Difference jokes
What’s the difference between an apple and an orphan?
The apple gets picked.
What's the difference between Batman and a gay person?
Batman has no one to call "daddy."
What's the difference between a nuclear reactor and your step sis? You need to use protection for the nuclear reactor.
What's the difference between a rubber and Michael Jackson? Nothing, kids touch them both.
What's the difference between a tornado and a divorce down south?
Nothing. Someone's losing a trailer.
What's the difference between a glass of chocolate milk and a toddler?
The thing is, I wasn't arrested for throwing a glass of chocolate milk against the wall.
What does a mother fear most?
Hearing "YOU ARE NOT THE FATHER!" for 5 different men.
What's the difference between a mole and an eagle?
They both live underground, except for the eagle.
What's the difference between a dead baby and an orange?
I don't keep a trash bag full of oranges in my basement.
What's the difference between a baby and a salad?

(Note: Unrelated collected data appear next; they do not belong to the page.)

(* ===== verification/Protocol.v ===== *)
(** * Properties of the peer protocol

    What a message from a peer can do to the chain, the unspent outputs, the
    mempool and the peer set of a node, over any store that satisfies the laws. *)

From S2P Require Import Prelude Bytes Types Store Ledger Validation Mempool DebugEvent Node Handler.

(** ** Well-formed chains and consistent states *)

Section chain.
Context `{Crypto} `{CoreJson}.
Implicit Types (c : gmap Z Block) (b p : Block).

(** A chain from the genesis block at height 0 to the tip at height [t]. *)
Record chain_ok (c : gmap Z Block) (t : Z) : Prop := mkChainOk {
  co_nonneg : 0 ≤ t;
  co_range h : is_Some (c !! h) ↔ 0 ≤ h ≤ t;
  co_height h b : c !! h = Some b → height (header b) = h;
  co_linked h b p : c !! h = Some b → c !! (h - 1) = Some p →
    prev_hash (header b) = Block_hash p ∧ timestamp (header p) ≤ timestamp (header b);
}.

(** The unspent outputs before height [n]: those of the blocks below it. *)
Fixpoint replay (c : gmap Z Block) (n : nat) : gmap TxOutRef TxOutput :=
  match n with
  | O => ∅
  | S n' =>
      match c !! Z.of_nat n' with
      | Some b => ledger_block b (replay c n')
      | None => replay c n'
      end
  end.
Definition replay_below (c : gmap Z Block) (h : Z) := replay c (Z.to_nat h).

Lemma chain_ok_tip c t : chain_ok c t → is_tip c t.
Proof.
  intros Hc. pose proof (co_nonneg _ _ Hc). split; [apply (co_range _ _ Hc); lia|].
  intros h Hh. apply (co_range _ _ Hc) in Hh. lia.
Qed.

Lemma is_tip_unique c h h' : is_tip c h → is_tip c h' → h = h'.
Proof. intros [Hh Hm] [Hh' Hm']. apply Hm in Hh'. apply Hm' in Hh. lia. Qed.

Lemma chain_ok_extend c t b p :
  chain_ok c t → c !! t = Some p → height (header b) = t + 1 →
  prev_hash (header b) = Block_hash p → timestamp (header p) ≤ timestamp (header b) →
  chain_ok (<[t + 1 := b]> c) (t + 1).
Proof.
  intros [Hn Hr Hh Hl] Hp Hb Hprev Hts. constructor.
  - lia.
  - intros h. rewrite lookup_insert_is_Some, Hr. lia.
  - intros h b' [[<- <-]|[_ ?]]%lookup_insert_Some; [lia|auto].
  - intros h b' p' [[<- <-]|[Hne Hb']]%lookup_insert_Some.
    + rewrite lookup_insert_ne by lia. replace (t + 1 - 1) with t by lia. naive_solver.
    + intros [[Hh1 <-]|[_ Hp']]%lookup_insert_Some; [|eauto].
      assert (is_Some (c !! h)) as Hs by by eexists. apply Hr in Hs. lia.
Qed.

Lemma chain_ok_delete c t : 0 < t → chain_ok c t → chain_ok (delete t c) (t - 1).
Proof.
  intros Ht [Hn Hr Hh Hl]. constructor.
  - lia.
  - intros h. rewrite lookup_delete_is_Some, Hr. lia.
  - intros h b' [_ ?]%lookup_delete_Some. auto.
  - intros h b' p' [_ ?]%lookup_delete_Some [_ ?]%lookup_delete_Some. eauto.
Qed.

(** Replacing the tip by a block with the same parent. *)
Lemma chain_ok_replace c t b p :
  0 < t → chain_ok c t → c !! (t - 1) = Some p → height (header b) = t →
  prev_hash (header b) = Block_hash p → timestamp (header p) ≤ timestamp (header b) →
  chain_ok (<[t := b]> c) t.
Proof.
  intros Ht Hc Hp Hb Hprev Hts.
  assert (Hd : delete t c !! (t - 1) = Some p) by (rewrite lookup_delete_ne by lia; done).
  pose proof (chain_ok_extend _ _ b p (chain_ok_delete _ _ Ht Hc) Hd) as Hi.
  replace (t - 1 + 1) with t in Hi by lia. rewrite insert_delete_eq in Hi. auto.
Qed.

Lemma replay_ext c1 c2 n :
  (∀ h, 0 ≤ h < Z.of_nat n → c1 !! h = c2 !! h) → replay c1 n = replay c2 n.
Proof.
  induction n as [|n IH]; intros Hc; [done|]. cbn [replay].
  rewrite Hc by lia. rewrite IH by (intros; apply Hc; lia). done.
Qed.

Lemma replay_below_ext c1 c2 k :
  (∀ h, 0 ≤ h < k → c1 !! h = c2 !! h) → replay_below c1 k = replay_below c2 k.
Proof. intros Hc. apply replay_ext. intros h Hh. apply Hc. lia. Qed.

Lemma replay_below_succ c h b :
  0 ≤ h → c !! h = Some b → replay_below c (h + 1) = ledger_block b (replay_below c h).
Proof.
  intros Hh Hb. unfold replay_below. replace (Z.to_nat (h + 1)) with (S (Z.to_nat h)) by lia.
  cbn [replay]. rewrite Z2Nat.id by done. by rewrite Hb.
Qed.
End chain.

Section states.
Context `{Crypto} `{CoreJson}.
Context {S : Type} `{!BlockStore S} `{!UtxoStore S} `{!ValidatorStore S} `{!StoreLaws S}.

(** A store whose chain is well formed up to the tip [t]. *)
Definition store_at (s : S) (t : Z) : Prop :=
  store_ok s ∧ chain_ok (chain (view s)) t ∧ t + 1 < 2 ^ 64.

(** A store whose unspent outputs are those of its chain and which can roll
    back its tip. *)
Record consistent (s : S) (t : Z) : Prop := mkConsistent {
  cs_ok : store_ok s;
  cs_chain : chain_ok (chain (view s)) t;
  cs_utxos : utxos (view s) = replay_below (chain (view s)) (t + 1);
  cs_undo b : 0 < t → chain (view s) !! t = Some b →
    undoable b (replay_below (chain (view s)) t) s;
}.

I'm not in jail for tossing a salad.
What's the difference between humans and mushrooms? I don't like eating mushrooms.
What's the difference between an asshole and a freezer?
The freezer doesn't fart when you pull the meat out.
Ask an orphan this: "What's the difference between cancer and your dad? Cancer comes back!"
What do you call the United States of America under a Joe Biden presidency?
Answer: The Democratic People’s Socialist States of America. We're still America, just a different kind of America. And that’s no joke. 😔
What's the difference between an orphan and a dew?
One goes up and one goes down.
What's the difference between an orphan and a puppy?
Parents enjoy the presents of a puppy.
What's the difference between my ass and the toddlers in my uncle's basement?
My ass doesn't cry when he sticks it in late at night.
What’s the difference between a nose and an orphan? A nose gets picked more.
What’s the difference between a cat and a frog?
A cat has nine lives, and a frog croaks every day.
"Knock, knock!""Who's there?""Abby."
"Abby who?""Your Mexican girlfriend."